Wednesday, May 2, 2012

More, More, More.

More, more, more. More doctors, more testing, more possibilities. I'm sick of doctor appointments already. I think the only time I've ever had more was during pregnancy. I had to go to a neighboring city to see a FNP (family nurse practitioner I assume) since my PCP (primary care physician) is on "extended leave"*. They didn't have the last result (from the deprived sleep/drowsy EEG) but had access to the first and called and got the second. I'm assuming it was sent to my regular doctor. I'm still just as confused as ever.

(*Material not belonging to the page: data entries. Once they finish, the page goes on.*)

(** * The zkSNARK teaching pipeline: field, curve, R1CS, QAP, protocol

    A shallow embedding of [field.h], [elliptic_curve.h], [r1cs.h], [qap.h]
    and [zksnark.h], followed by the properties of the pipeline.

    Conventions of the embedding:
    - [uint64_t], [int64_t] and [int] values are integers of [Z]; where a
      conversion between them can wrap, the wrap is written out;
    - a C++ exception is the [Err] case of the [outcome] type, one
      constructor of [error] per message thrown by the sources;
    - [std::vector] is [list]; [v[i]] is [nth i v d], and the theorems carry
      the shape hypotheses under which every index is in range (an index out
      of range is undefined behaviour in the sources);
    - the process-wide curve parameters of [ECPoint] are passed explicitly;
    - the random scalars drawn by [randomScalar] are passed explicitly. *)

From Stdlib Require Import ZArith Lia List Bool Ring Eqdep_dec.
From Stdlib Require Import Zmod.ZmodInv.
Import ListNotations.
Local Open Scope Z_scope.

(** ** Outcomes of fallible operations *)

Inductive error : Type :=
| CannotInvertZero            (* field.h: "Cannot invert zero" *)
| ValueNotInvertible          (* field.h: "Value is not invertible" *)
| ConstraintIndexOutOfBounds  (* r1cs.h: "Constraint index out of bounds" *)
| SizesMustMatch              (* qap.h: "x and y value sizes must match" *)
| OutOfBoundsAccess           (* operator[] outside the vector: undefined *)
| LoopFuelExhausted.          (* the bound put on a [while] loop was reached *)

Inductive outcome (A : Type) : Type :=
| Ok (a : A)
| Err (e : error).

Arguments Ok {A} a.
Arguments Err {A} e.

Definition bind {A B : Type} (m : outcome A) (k : A -> outcome B) : outcome B :=
  match m with
  | Ok a => k a
  | Err e => Err e
  end.

Notation "x <- m ;; k" := (bind m (fun x => k))
  (at level 61, m at next level, right associativity).

Definition succeeds {A : Type} (m : outcome A) : Prop := exists a, m = Ok a.

(** ** field.h *)

Definition SMALL_PRIME : Z := 2147483647.

Definition in_field (v : Z) : bool := (0 <=? v) && (v <? SMALL_PRIME).

(** The class keeps [value] private and every constructor reduces modulo
    [SMALL_PRIME]: an object always holds [0 <= value < SMALL_PRIME]. *)
Record FieldElement : Type := mkFieldElement {
  value : Z;
  value_in_field : in_field value = true
}.

Lemma in_field_mod (v : Z) : in_field (v mod SMALL_PRIME) = true.
Proof.
  unfold in_field.
  pose proof (Z.mod_pos_bound v SMALL_PRIME eq_refl) as [H0 H1].
  apply andb_true_intro; split; [apply Z.leb_le | apply Z.ltb_lt]; assumption.
Qed.

(** [FieldElement(uint64_t val) : value(val % SMALL_PRIME)] *)
Definition FE (val : Z) : FieldElement :=
  mkFieldElement (val mod SMALL_PRIME) (in_field_mod val).
(** ** Listing *)

(** X13. The limit 0 is accepted and gives the empty list; a limit of at
    least the size of the collection gives the whole collection, as no
    limit does. *)
Theorem todos_limit_edges (s : list Todo.t) :
  todos (Some 0) s = (s, inr []) ∧
  (∀ k, Z.of_nat (length s) ≤ k → todos (Some k) s = todos None s).
Proof.
  split.
  - by rewrite todos_eq.
  - intros k Hk. rewrite !todos_eq, bool_decide_eq_false_2 by lia.
    unfold slice_to. rewrite bool_decide_eq_false_2 by lia.
    rewrite take_ge by lia. done.
Qed.

Lemma todos_limit_edges_witness :
  todos (Some 0) sample_todos = (sample_todos, inr []) ∧
  todos (Some 25) sample_todos = todos None sample_todos.
Proof.
  destruct (todos_limit_edges sample_todos) as [H0 Hall].
  split; [exact H0|]. apply Hall. simpl. lia.
Defined.

(** X14. A shorter listing is a prefix of a longer one: for limits
    [0 <= j <= k] the answer for [j] is the first [j] records of the
    answer for [k]. *)
Theorem todos_prefix (s : list Todo.t) (j k : Z) :
  0 ≤ j → j ≤ k →
  ∃ lj lk, todos (Some j) s = (s, inr lj) ∧ todos (Some k) s = (s, inr lk) ∧
           lj = take (Z.to_nat j) lk.
Proof.
  intros Hj Hjk. eexists _, _.
  rewrite !todos_eq, !bool_decide_eq_false_2 by lia. split_and!; try done.
  unfold slice_to. rewrite !bool_decide_eq_false_2 by lia.
  rewrite take_take. f_equal. lia.
Qed.

Lemma todos_prefix_witness :
  ∃ lj lk, todos (Some 2) sample_todos = (sample_todos, inr lj) ∧
           todos (Some 7) sample_todos = (sample_todos, inr lk) ∧
           lj = take (Z.to_nat 2) lk.
Proof. apply (todos_prefix sample_todos 2 7); lia. Defined.

(** ** The models and their validation *)

Lemma Priority_of_value_value (p : Priority) : Priority_of_value (Priority_value p) = Some p.
Proof. by destruct p. Qed.

Lemma Priority_of_value_Some (v : Z) (p : Priority) :
  Priority_of_value v = Some p → Priority_value p = v.
Proof.
  unfold Priority_of_value. repeat case_bool_decide; intros [= <-]; by subst.
Qed.

(** X15. [Priority(v)] and the value of a member are inverse to each other;
    exactly the integers 1, 2 and 3 are values, and the values order the
    members as LOW, MEDIUM, HIGH. *)
Theorem Priority_round_trip :
  (∀ p, Priority_of_value (Priority_value p) = Some p) ∧
  (∀ v p, Priority_of_value v = Some p → Priority_value p = v) ∧
  (∀ v, Priority_of_value v = None ↔ v < 1 ∨ 3 < v) ∧
  Priority_value LOW < Priority_value MEDIUM < Priority_value HIGH.
Proof.
  split_and!.
  - by intros [].
  - intros v p. unfold Priority_of_value.
    repeat case_bool_decide; intros [= <-]; by subst.
  - intros v. unfold Priority_of_value. repeat case_bool_decide; split; try done; lia.
  - done.
  - done.
Qed.

Lemma Priority_round_trip_witness : Priority_value MEDIUM = 2.
Proof.
  destruct Priority_round_trip as (_ & H & _). apply (H 2 MEDIUM). reflexivity.
Defined.

Lemma length_between_spec (lo hi : Z) (s : string) :
  length_between lo hi s = true ↔ lo ≤ str_len s ≤ hi.
Proof.
  unfold length_between. rewrite andb_true_iff, !bool_decide_eq_true. tauto.
Qed.

Lemma parse_priority_inr (default : option Priority) (raw : option Z)
    (q : option Priority) :
  parse_priority default raw = inr q ↔
  match raw with
  | None => q = default
  | Some v => ∃ p, q = Some p ∧ Priority_value p = v
  end.
Proof.
  unfold parse_priority. destruct raw as [v|].
  - destruct (Priority_of_value v) as [p|] eqn:E.
    + split.
      * intros [= <-]. exists p. split; [done|]. by apply Priority_of_value_Some.
      * intros (p' & -> & <-). rewrite Priority_of_value_value in E. congruence.
    + split; [done|]. intros (p' & -> & <-). rewrite Priority_of_value_value in E.
      congruence.
  - split; [by intros [= <-]|by intros ->].
Qed.

Lemma TodoCreate_new_inl (n d : string) (p : option Z) (e : exn) :
  TodoCreate_new n d p = inl e → e = ValidationError.
Proof.
  unfold TodoCreate_new.
  destruct (name_ok n); simpl; [|by intros [= <-]].
  destruct (description_ok d); simpl; [|by intros [= <-]].
  unfold parse_priority. destruct p as [v|]; [|done].
  destruct (Priority_of_value v); [done|by intros [= <-]].
Qed.

Lemma TodoUpdate_new_inl (n d : option string) (p : option Z) (e : exn) :
  TodoUpdate_new n d p = inl e → e = ValidationError.
Proof.
  unfold TodoUpdate_new.
  destruct (opt_ok name_ok n); simpl; [|by intros [= <-]].
  destruct (opt_ok description_ok d); simpl; [|by intros [= <-]].
  unfold parse_priority. destruct p as [v|]; [|done].
  destruct (Priority_of_value v); [done|by intros [= <-]].
Qed.

(** X16. A create body is accepted exactly when the name has 3 to 100
    characters, the description 5 to 512, and the priority is absent or
    one of 1, 2, 3; the model then carries the given texts, and the
    priority given or LOW.  Any other body raises [ValidationError]. *)
Theorem TodoCreate_new_accepts (n d : string) (p : option Z) :
  (∀ c, TodoCreate_new n d p = inr c ↔
        3 ≤ str_len n ≤ 100 ∧ 5 ≤ str_len d ≤ 512 ∧
        TodoCreate.name c = n ∧ TodoCreate.description c = d ∧
        match p with
        | None => TodoCreate.priority c = LOW
        | Some v => Priority_value (TodoCreate.priority c) = v
        end) ∧
  (∀ e, TodoCreate_new n d p = inl e → e = ValidationError).
Proof.
  unfold TodoCreate_new, name_ok, description_ok. split.
  - intros [cn cd cp]. simpl.
    rewrite <- (length_between_spec 3 100 n), <- (length_between_spec 5 512 d).
    destruct (length_between 3 100 n); simpl; [|by split; [|intros (? & _)]].
    destruct (length_between 5 512 d); simpl; [|by split; [|intros (_ & ? & _)]].
    destruct (parse_priority (Some LOW) p) as [e|[q|]] eqn:E.
    + split; [done|]. intros (_ & _ & _ & _ & Hp).
      assert (parse_priority (Some LOW) p = inr (Some cp)) as E'; [|congruence].
      apply parse_priority_inr. destruct p as [v|]; [by exists cp|by rewrite Hp].
    + apply parse_priority_inr in E. split.
      * intros [= <- <- <-]. split_and!; try done.
        destruct p as [v|]; [by destruct E as (p' & [= ->] & ?)|congruence].
      * intros (_ & _ & -> & -> & Hp). do 2 f_equal.
        destruct p as [v|].
        -- destruct E as (p' & [= ->] & Hv). rewrite <- Hp in Hv.
           by destruct p', cp.
        -- congruence.
    + apply parse_priority_inr in E. destruct p as [v|]; [|done].
      by destruct E as (p' & ? & _).
  - intros e.
    destruct (length_between 3 100 n); simpl; [|by intros [= <-]].
    destruct (length_between 5 512 d); simpl; [|by intros [= <-]].
    unfold parse_priority. destruct p as [v|]; [|done].
    destruct (Priority_of_value v); [done|by intros [= <-]].
Qed.

Lemma TodoCreate_new_accepts_witness :
  TodoCreate_new "Buy milk" "2% milk, 1 gal" None
  = inr (TodoCreate.mk "Buy milk" "2% milk, 1 gal" LOW) ∧
  3 ≤ str_len "Buy milk" ≤ 100.
Proof.
  destruct (TodoCreate_new_accepts "Buy milk" "2% milk, 1 gal" None) as [H _].
  split.
  - apply H. simpl. split_and!; try reflexivity; vm_compute; by intros [=].
  - apply (H (TodoCreate.mk "Buy milk" "2% milk, 1 gal" LOW)). reflexivity.
Defined.

(** X17. A patch body is accepted exactly when each text it supplies is
    within the bounds of its field and a supplied priority is one of 1, 2,
    3; what is not supplied stays absent in the model.  Any other body
    raises [ValidationError]. *)
Theorem TodoUpdate_new_accepts (n d : option string) (p : option Z) :
  (∀ u, TodoUpdate_new n d p = inr u ↔
        (∀ v, n = Some v → 3 ≤ str_len v ≤ 100) ∧
        (∀ v, d = Some v → 5 ≤ str_len v ≤ 512) ∧
        TodoUpdate.name u = n ∧ TodoUpdate.description u = d ∧
        match p with
        | None => TodoUpdate.priority u = None
        | Some v => ∃ q, TodoUpdate.priority u = Some q ∧ Priority_value q = v
        end) ∧
  (∀ e, TodoUpdate_new n d p = inl e → e = ValidationError).
Proof.
  assert (Hopt : ∀ lo hi (o : option string),
             opt_ok (length_between lo hi) o = true ↔
             ∀ v, o = Some v → lo ≤ str_len v ≤ hi).
  { intros lo hi [v|]; simpl.
    - rewrite length_between_spec. split; [by intros ? ? [= <-]|auto].
    - split; [done|auto]. }
  unfold TodoUpdate_new, name_ok, description_ok. split.
  - intros [un ud up]. simpl. rewrite <- (Hopt 3 100 n), <- (Hopt 5 512 d).
    destruct (opt_ok (length_between 3 100) n); simpl; [|by split; [|intros (? & _)]].
    destruct (opt_ok (length_between 5 512) d); simpl; [|by split; [|intros (_ & ? & _)]].
    destruct (parse_priority None p) as [e|q] eqn:E.
    + split; [done|]. intros (_ & _ & _ & _ & Hp).
      assert (parse_priority None p = inr up) as E'; [|congruence].
      apply parse_priority_inr. by destruct p.
    + apply parse_priority_inr in E. split.
      * intros [= <- <- <-]. split_and!; try done; by destruct p.
      * intros (_ & _ & -> & -> & Hp). do 2 f_equal. destruct p as [v|]; [|congruence].
        destruct E as (p1 & -> & H1), Hp as (p2 & -> & H2). f_equal.
        rewrite <- H2 in H1. by destruct p1, p2.
  - intros e.
    destruct (opt_ok (length_between 3 100) n); simpl; [|by intros [= <-]].
    destruct (opt_ok (length_between 5 512) d); simpl; [|by intros [= <-]].
    unfold parse_priority. destruct p as [v|]; [|done].
    destruct (Priority_of_value v); [done|by intros [= <-]].
Qed.

Lemma TodoUpdate_new_accepts_witness :
  TodoUpdate_new None None (Some 3) = inr raise_priority ∧
  ∀ e, TodoUpdate_new (Some "ab") None None = inl e → e = ValidationError.
Proof.
  destruct (TodoUpdate_new_accepts None None (Some 3)) as [H _].
  destruct (TodoUpdate_new_accepts (Some "ab") None None) as [_ H'].
  split; [|exact H'].
  apply H. simpl. split_and!; try done. by exists HIGH.
Defined.

(** X18. At start-up none of the ten constructor calls raises: for every
    outcome of the random choices the list holds ten valid records with
    the ids 0 to 9 in this order, named [todo<i>] and described
    [description<i>]. *)
Theorem all_todos_init_built (choice : nat → Priority) :
  ids (all_todos_init choice) = [0; 1; 2; 3; 4; 5; 6; 7; 8; 9] ∧
  ∀ i, (i < 10)%nat →
    ∃ x, Todo_new (Z.of_nat i) ("todo" ++ str i)%string ("description" ++ str i)%string
           (choice i) = inr x ∧
         all_todos_init choice !! i = Some x.
Proof.
  split; [reflexivity|]. intros i Hi.
  do 10 (destruct i as [|i]; [eexists; split; reflexivity|]). lia.
Qed.

Lemma all_todos_init_built_witness :
  ∃ x, Todo_new 7 "todo7" "description7" HIGH = inr x ∧
       all_todos_init (λ _, HIGH) !! 7%nat = Some x.
Proof.
  destruct (all_todos_init_built (λ _, HIGH)) as [_ H]. apply (H 7%nat). lia.
Defined.

(** ** Whole requests *)

(** X19. A request that is answered with an error leaves the collection as
    it was, and the error is one of three: 400 for a negative limit on the
    listing, 404 for an id that is not stored (get, patch, delete), or a
    validation error of the body (post, patch).  In particular
    [all_todos.pop] never raises [IndexError]. *)
Theorem api_errors (r : Request) (s s' : list Todo.t) (e : exn) :
  api r s = (s', inl e) →
  s' = s ∧
  ((status_of e = 400 ∧ ∃ k, r = GET_todos (Some k) ∧ k < 0) ∨
   (status_of e = 404 ∧ ∃ todo_id, (todo_id ∉ ids s) ∧
      (r = GET_todo todo_id ∨ r = DELETE_todo todo_id ∨
       ∃ n d p, r = PATCH_todo todo_id n d p)) ∨
   (e = ValidationError ∧
      ((∃ n d p, r = POST_todos n d p) ∨ ∃ todo_id n d p, r = PATCH_todo todo_id n d p))).
Proof.
  destruct r as [first_n|todo_id|n d p|todo_id n d p|todo_id]; run_handler.
  - rewrite todos_eq. destruct first_n as [k|]; [|done].
    case_bool_decide; [|done]. intros [= <- <-]. split; [done|]. left. eauto.
  - rewrite get_todo_eq. destruct (first_with_id todo_id s) as [[i x]|] eqn:E; [done|].
    intros [= <- <-]. apply first_with_id_None in E. split; [done|].
    right; left. split; [done|]. eauto.
  - destruct (TodoCreate_new n d p) as [e'|c] eqn:E.
    + intros [= <- <-]. split; [done|]. do 2 right. split; [|eauto].
      by apply TodoCreate_new_inl in E.
    + apply TodoCreate_new_inv in E as (Hc & _). by rewrite create_todo_eq.
  - destruct (TodoUpdate_new n d p) as [e'|u] eqn:E.
    + intros [= <- <-]. split; [done|]. do 2 right. split; [|eauto 6].
      by apply TodoUpdate_new_inl in E.
    + rewrite update_todo_eq.
      destruct (first_with_id todo_id s) as [[i x]|] eqn:Hfind; [done|].
      intros [= <- <-]. apply first_with_id_None in Hfind. split; [done|].
      right; left. split; [done|]. eauto 8.
  - rewrite delete_todo_eq.
    destruct (first_with_id todo_id s) as [[i x]|] eqn:Hfind; [done|].
    intros [= <- <-]. apply first_with_id_None in Hfind. split; [done|].
    right; left. split; [done|]. eauto.
Qed.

Basically here's what I was told. It was negative for obstructive sleep apnea (apparently 5 or less (possibly even more) apnea episodes per hour is normal) however there WERE "abnormalities". Supposedly with my REM? And that's why they wanted to do the second? I don't get it. I wasn't told what kind of abnormalities just that there were some and there was a recommendation that I follow up with a neurologist "to rule out seizure disorders". Since it's not my thyroid or sleep apnea now they're saying that MAYBE I'm having seizures while I sleep?

I know I had some kind of test when I first started passing out I had minor testing that showed I wasn't seizing. Ironically it was an EEG that I fell asleep during. I'm assuming I'd been kept up the night before? I can't remember that part. I figure based on that I don't have seizures but it WAS 10 years ago and back then it was only 1 - 2 times per year I'd faint then I'd be fine for a while. Maybe they missed it (like everything else, ever). I'm thinking good thoughts though.

I asked the FNP if seizures were part of the autonomic nervous system and she said "Yes, absolutely." I don't think I have seizures but you never know. On the plus side, I DO have migraines so maybe s/he can help with that. Dr. M thinks the meds will help but assuming it's NOT caused by the NCS/Dysautonomia. I don't know when it'll be, they said they would call me with the appointment.

Ok it's taken me all day to write this much. JSmiley has a sty, poor baby. She doesn't act like it bothers her but it looks awful. :( Big Daddy bought me some movies and books to keep me company and for early mothers day. Then he also bought me a giant card and had SDiva and DCourtly sign along with him and he signed JSmiley's. SDiva had her first school "play". DCourtly has a dental appointment this month, she has a soft spot on a tooth (the step before cavity). JSmiley will be 11 months old REALLY soon. Hard to believe she's almost 1 year old. Anyway, later!